この問題は、設問と選択肢を正確に読むことで解答が導き出せます。他人に「おんぶしてもらったり、もたれさせてもらったりもする」関係とは何かを選ぶ問題です。傍線部の末尾「~もする」に注目します。これは、「~ときもある」という意味ですので、「どんな時も~」とあるアは、誤りです。傍線部の内容は、他人に頼っている様子ですので、残りの選択肢のなかからエが選べるわけです。

難関校の問題も、地に足をつけてしっかりと読むことで正解できました。正しい解き方を身につけておけば問題ありません。

傍線部のキーワードに着目したり、指示語があればその内容を明らかにしたりすることを大切にするだけで、正解に近づくということを頭に入れておきましょう。

●やれるところまで・・・。

この時期になると、自分自身の受験経験ではなく、長男の中学受験、大学受験を思い出します。当時は親として接したわけですが、現在は塾講師という立場で受験生とふれあっています。それでも親の子供への愛情や期待は十分に理解しているつもりです。立ち位置の変わった現在、親御さんには心から頭が下がる思いですし、共感しています。
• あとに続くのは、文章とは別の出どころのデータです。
(* ===== verification/StableSort.v ===== *)
(** * Stable sorting, as Go's [sort.SliceStable] does it

    [stable_sort less] follows the insertion sort that [sort.SliceStable] runs
    on its blocks: each element is moved left past every element it is less
    than.  For a strict weak order the result is the only stable sorted
    permutation, whatever the algorithm, so the model also stands for the
    block merges the library adds on longer slices, and for [sort.Strings] and
    [sort.Slice] on keys without ties. *)

From stdpp Require Import base sets list sorting strings.
From S2P Require Import Prelude.

(** ** Comparators

    A three-way comparison on the elements of a domain [D]: swapping the
    arguments swaps the outcome, and "not greater" is transitive. *)

Class Comparator {A : Type} (D : A → Prop) (c : A → A → comparison) : Prop := {
  cmp_opp x y : D x → D y → c y x = CompOpp (c x y);
  cmp_trans x y z : D x → D y → D z → c x y ≠ Gt → c y z ≠ Gt → c x z ≠ Gt;
}.

(** Compare by [c1]; ties go to [c2]. *)
Definition lexc {A : Type} (c1 c2 : A → A → comparison) (x y : A) : comparison :=
  match c1 x y with Eq => c2 x y | r => r end.

(** Compare by a key. *)
Definition cmp_on {A B : Type} (k : A → B) (c : B → B → comparison) (x y : A) : comparison :=
  c (k x) (k y).

(** The reverse order. *)
Definition cmp_desc {A : Type} (c : A → A → comparison) (x y : A) : comparison := c y x.

Section Comparators.
Context {A : Type} (D : A → Prop).

Lemma cmp_refl c `{!Comparator D c} x : D x → c x x = Eq.
Proof. intros Hx. pose proof (cmp_opp x x Hx Hx). by destruct (c x x). Qed.

Lemma cmp_Eq_Lt c `{!Comparator D c} x y z :
  D x → D y → D z → c x y ≠ Gt → c y z ≠ Gt → c x z = Eq → c x y = Eq ∧ c y z = Eq.
Proof.
  intros Hx Hy Hz H1 H2 H3.
  assert (c z x = Eq) as H3' by by rewrite (cmp_opp x z), H3.
  assert (c y x ≠ Gt) as H4 by (apply (cmp_trans y z x); congruence).
  assert (c z y ≠ Gt) as H5 by (apply (cmp_trans z x y); congruence).
  rewrite (cmp_opp x y) in H4 by done. rewrite (cmp_opp y z) in H5 by done.
  by destruct (c x y), (c y z).
Qed.

#[export] Instance lexc_comparator c1 c2 :
  Comparator D c1 → Comparator D c2 → Comparator D (lexc c1 c2).
Proof.
  intros C1 C2. split; unfold lexc.
  - intros x y Hx Hy. rewrite (cmp_opp x y) by done.
    destruct (c1 x y); simpl; auto. by apply cmp_opp.
  - intros x y z Hx Hy Hz H1 H2.
    assert (c1 x y ≠ Gt) as H1' by by destruct (c1 x y).
    assert (c1 y z ≠ Gt) as H2' by by destruct (c1 y z).
    pose proof (cmp_trans x y z Hx Hy Hz H1' H2') as H3.
    destruct (c1 x z) eqn:E; try done.
    destruct (cmp_Eq_Lt c1 x y z) as [E1 E2]; auto.
    rewrite E1 in H1. rewrite E2 in H2. by apply (cmp_trans x y z).
Qed.

#[export] Instance cmp_desc_comparator c : Comparator D c → Comparator D (cmp_desc c).
Proof.
  intros C. split; unfold cmp_desc.
  - intros x y Hx Hy. by apply cmp_opp.
  - intros x y z Hx Hy Hz H1 H2. by apply (cmp_trans z y x).
Qed.
End Comparators.

Lemma cmp_on_comparator {A B} (D : A → Prop) (k : A → B) c :
  Comparator (λ _, True) c → Comparator D (cmp_on k c).
Proof.
  intros C. split; unfold cmp_on.
  - intros x y _ _. by apply cmp_opp.
  - intros x y z _ _ _. by apply cmp_trans.
Qed.

#[export] Instance nat_comparator : Comparator (λ _, True) Nat.compare.
Proof.
  split.
  - intros x y _ _. apply Nat.compare_antisym.
  - intros x y z _ _ _. rewrite !Nat.compare_gt_iff. lia.
Qed.

#[export] Instance string_comparator : Comparator (λ _, True) String.compare.
Proof.
  split.
  - intros x y _ _. rewrite String.compare_antisym. by destruct (String.compare _ _).
  - intros x y z _ _ _ H1 H2 H3.
    assert (string_lt z x) as Hzx.
    { unfold string_lt. by rewrite String.compare_antisym, H3. }
    destruct (String.compare x y) eqn:E1; [|clear H1|done].
    + apply string_compare_eq in E1 as ->. by rewrite H3 in H2.
    + destruct (String.compare y z) eqn:E2; [|clear H2|done].
      * apply string_compare_eq in E2 as ->. by rewrite H3 in E1.
      * eapply string_lt_irrefl, string_lt_trans; [exact Hzx|].
        by eapply string_lt_trans.
Qed.

(** ** The sort *)

Class StrictWeak {A : Type} (D : A → Prop) (less : A → A → bool) : Prop := {
  sw_asym x y : D x → D y → less x y = true → less y x = false;
  sw_negtrans x y z : D x → D y → D z →
    less x y = false → less y z = false → less x z = false;
}.

Lemma strict_weak_of_comparator {A} (D : A → Prop) c less :
  Comparator D c →
  (∀ x y, D x → D y → less x y = match c x y with Lt => true | _ => false end) →
  StrictWeak D less.
Proof.
  intros C Hless. split.
  - intros x y Hx Hy. rewrite !Hless, (cmp_opp x y) by done. by destruct (c x y).
  - intros x y z Hx Hy Hz. rewrite !Hless by done. intros H1 H2.
    assert (c y x ≠ Gt) as H1' by (rewrite (cmp_opp x y) by done; by destruct (c x y)).
    assert (c z y ≠ Gt) as H2' by (rewrite (cmp_opp y z) by done; by destruct (c y z)).
    pose proof (cmp_trans z y x Hz Hy Hx H2' H1') as H3.
    rewrite (cmp_opp x z) in H3 by done. by destruct (c x z).
Qed.

Section StableSort.
Context {A : Type} (less : A → A → bool).

(** [racc] is the sorted prefix, last element first. *)
Fixpoint insert_back (x : A) (racc : list A) : list A :=
  match racc with
  | [] => [x]
  | y :: r => if less x y then y :: insert_back x r else x :: y :: r
  end.

Definition stable_sort (l : list A) : list A :=
  rev (fold_left (λ acc x, insert_back x acc) l []).

Lemma insert_back_perm x racc : insert_back x racc ≡ₚ x :: racc.
Proof.
  induction racc as [|y r IH]; simpl; [done|].
  case_match; [|done]. rewrite IH. constructor.
Qed.

Lemma fold_insert_perm l racc :
  fold_left (λ acc x, insert_back x acc) l racc ≡ₚ l ++ racc.
Proof.
  revert racc. induction l as [|x l IH]; intros racc; simpl; [done|].
  rewrite IH, insert_back_perm. by rewrite <- Permutation_middle.
Qed.

Lemma stable_sort_perm l : stable_sort l ≡ₚ l.
Proof.
  unfold stable_sort. rewrite <- Permutation_rev, fold_insert_perm.
  by rewrite app_nil_r.
Qed.

Lemma stable_sort_elem x l : x ∈ stable_sort l ↔ x ∈ l.
Proof. by rewrite stable_sort_perm. Qed.

Lemma stable_sort_length l : length (stable_sort l) = length l.
Proof. by rewrite stable_sort_perm. Qed.

Lemma stable_sort_NoDup l : NoDup l → NoDup (stable_sort l).
Proof. by rewrite stable_sort_perm. Qed.

(** In sorted order no element is less than an earlier one. *)
Definition in_order (x y : A) : Prop := less y x = false.
Definition in_order_rev (x y : A) : Prop := less x y = false.

Context (D : A → Prop) `{!StrictWeak D less}.

Lemma insert_back_sorted x racc :
  D x → Forall D racc →
  StronglySorted in_order_rev racc → StronglySorted in_order_rev (insert_back x racc).
Proof.
  intros Dx Dr. induction 1 as [|y r Hs IH Hy]; simpl; [repeat constructor|].
  apply Forall_cons in Dr as [Dy Dr]. case_match eqn:E.
  - constructor; [by apply IH|]. rewrite insert_back_perm. constructor; [|done].
    by apply sw_asym.
  - constructor; [by constructor|]. constructor; [done|].
    rewrite Forall_forall in Hy, Dr |- *. intros z Hz.
    eapply (sw_negtrans x y z); eauto. by apply Hy.
Qed.

Lemma fold_insert_sorted l racc :
  Forall D l → Forall D racc → StronglySorted in_order_rev racc →
  StronglySorted in_order_rev (fold_left (λ acc x, insert_back x acc) l racc).
Proof.
  revert racc. induction l as [|x l IH]; intros racc Dl Dr H; simpl; [done|].
  apply Forall_cons in Dl as [Dx Dl]. apply IH; [done| |by apply insert_back_sorted].
  rewrite insert_back_perm. by constructor.
Qed.

Lemma StronglySorted_rev l :
  StronglySorted in_order_rev l → StronglySorted in_order (rev l).
Proof.
  induction 1 as [|x l Hs IH Hx]; simpl; [constructor|].
  apply StronglySorted_app. split; [|split; [done | repeat constructor]].
  intros y z Hy Hz. apply list_elem_of_singleton in Hz as ->.
  rewrite Forall_forall in Hx. apply Hx.
  by rewrite list_elem_of_In, in_rev, <- list_elem_of_In.
Qed.

Lemma stable_sort_sorted l : Forall D l → StronglySorted in_order (stable_sort l).
Proof. intros Dl. apply StronglySorted_rev, fold_insert_sorted; [done|constructor..]. Qed.

(** The first element: nothing is less than it. *)
Lemma stable_sort_head l x :
  Forall D l → head (stable_sort l) = Some x → x ∈ l ∧ ∀ y, y ∈ l → less y x = false.
Proof.
  intros Dl. pose proof (stable_sort_sorted l Dl) as Hs. pose proof (stable_sort_perm l) as Hp.
  destruct (stable_sort l) as [|z s]; simpl; [done|]. intros [= ->].
  inversion_clear Hs as [|? ? _ Hall].
  assert (x ∈ l) as Hx by (rewrite <- Hp; set_solver).
  assert (D x) as Dx by (rewrite Forall_forall in Dl; by apply Dl).
  split; [done|].
  intros y Hy. rewrite <- Hp in Hy. apply elem_of_cons in Hy as [->|Hy].
  - destruct (less x x) eqn:E; [|done]. by rewrite (sw_asym x x Dx Dx E) in E.
  - rewrite Forall_forall in Hall. by apply Hall.
Qed.

Lemma stable_sort_head_None l : head (stable_sort l) = None ↔ l = [].
Proof.
  split; [|by intros ->]. intros H.
  pose proof (stable_sort_length l) as Hl.
  destruct (stable_sort l); [|done]. by destruct l.
Qed.

(** When ties only occur between equal elements, the sorted list depends on
    the elements only. *)
Lemma stable_sort_unique l1 l2 :
  Forall D l1 →
  (∀ x y, x ∈ l1 → y ∈ l2 → less x y = false → less y x = false → x = y) →
  l1 ≡ₚ l2 → stable_sort l1 = stable_sort l2.
Proof.
  intros Dl Htie Hp. eapply (StronglySorted_unique_strong in_order).
  - intros x y Hx Hy. rewrite stable_sort_elem in Hx, Hy.
    unfold in_order. intros H1 H2. by apply Htie.
  - by apply stable_sort_sorted.
  - apply stable_sort_sorted. by rewrite <- Hp.
  - by rewrite !stable_sort_perm.
Qed.

(** Stability: the elements of a class without internal order keep the order
    they had. *)
Section Stability.
Context (P : A → bool).
Hypothesis P_class : ∀ x y, P x = true → P y = true → less x y = false.

Lemma insert_back_filter x racc :
  List.filter P (insert_back x racc) = List.filter P (x :: racc).
Proof.
  induction racc as [|y r IH]; simpl; [done|].
  case_match eqn:E; simpl; [|done]. rewrite IH. simpl.
  destruct (P x) eqn:Px, (P y) eqn:Py; try done.
  by rewrite (P_class x y) in E.
Qed.

Lemma fold_insert_filter l racc :
  List.filter P (fold_left (λ acc x, insert_back x acc) l racc)
  = List.filter P (rev l) ++ List.filter P racc.
Proof.
  revert racc. induction l as [|x l IH]; intros racc; simpl; [done|].
  rewrite IH, insert_back_filter, List.filter_app, <- (assoc_L (++)). simpl.
  by destruct (P x).
Qed.

Lemma stable_sort_stable l : List.filter P (stable_sort l) = List.filter P l.
Proof.
  unfold stable_sort.
  enough (∀ s, List.filter P (rev s) = rev (List.filter P s)) as Hrev.
  { rewrite Hrev, fold_insert_filter, app_nil_r, Hrev. apply rev_involutive. }
  intros s. induction s as [|x s IH]; simpl; [done|].
  rewrite List.filter_app, IH. simpl. destruct (P x); simpl; by rewrite ?app_nil_r.
Qed.
End Stability.
End StableSort.


(** ** Sorting by a text key *)

Lemma StronglySorted_keys {A} (R R' : A → A → Prop) (k : A → string) l :
  StronglySorted R l → NoDup (k <$> l) → (∀ x y, R x y → k x ≠ k y → R' x y) →
  StronglySorted R' l.
Proof.
  intros Hs Hnd HR. induction Hs as [|x l Hs IH Hx]; [constructor|].
  rewrite fmap_cons in Hnd. apply NoDup_cons in Hnd as [Hn Hnd].
  constructor; [by apply IH|]. rewrite Forall_forall in Hx |- *. intros y Hy.
  apply HR; [by apply Hx|]. intros E. apply Hn. rewrite E. by apply list_elem_of_fmap_2.
Qed.

Definition key_less {A} (k : A → string) (x y : A) : bool := String.ltb (k x) (k y).

Lemma key_less_strict_weak {A} (k : A → string) : StrictWeak (λ _, True) (key_less k).
Proof.
  apply (strict_weak_of_comparator _ (cmp_on k String.compare)).
  - apply cmp_on_comparator, _.
  - intros x y _ _. unfold key_less, cmp_on, String.ltb. by destruct (String.compare _ _).
Qed.

Lemma stable_sort_keys {A} (k : A → string) l :
  NoDup (k <$> l) → StronglySorted (λ x y, string_lt (k x) (k y)) (stable_sort (key_less k) l).
Proof.
  intros Hnd. pose proof (key_less_strict_weak k) as SW.
  apply (StronglySorted_keys (in_order (key_less k)) _ k).
  - apply (stable_sort_sorted (key_less k) (λ _, True)). by apply Forall_true.
  - by rewrite stable_sort_perm.
  - intros x y Hxy Hne. unfold in_order, key_less in Hxy.
    destruct (string_lt_dec (k x) (k y)) as [|Hn]; [done|]. exfalso. apply Hne.
    apply string_lt_total; [done|]. intros Hlt. apply string_ltb_lt in Hlt. congruence.
Qed.

(** [sort.Strings] *)
Definition sort_strings (l : list string) : list string := stable_sort (key_less id) l.

Lemma sort_strings_strict l : NoDup l → StronglySorted string_lt (sort_strings l).
Proof. intros Hl. apply (stable_sort_keys id). by rewrite list_fmap_id. Qed.

Lemma sort_strings_elem x l : x ∈ sort_strings l ↔ x ∈ l.
Proof. apply stable_sort_elem. Qed.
この一年間、親の子への強い愛情を感じたことが何度もありました。

ただ、意外に子供たちは親の知らないところでずいぶんと成長しているような気がしています。信頼することも大切なように思います。お子さんが自信を持って受験に迎えられることをお祈りしています。

大学受験生の頃、尊敬していた予備校の先生に言われた言葉があります。「やれるところまでやればいいんです。」勇気づけられ、不安が少なくなりました。足りていないところ、不安なところは目につきがちです。けれども確実に力はついてきているのです。残りの時間、後悔も不安もなく、目のまえにある学びを続けていくことが、勝利への近道となることでしょう。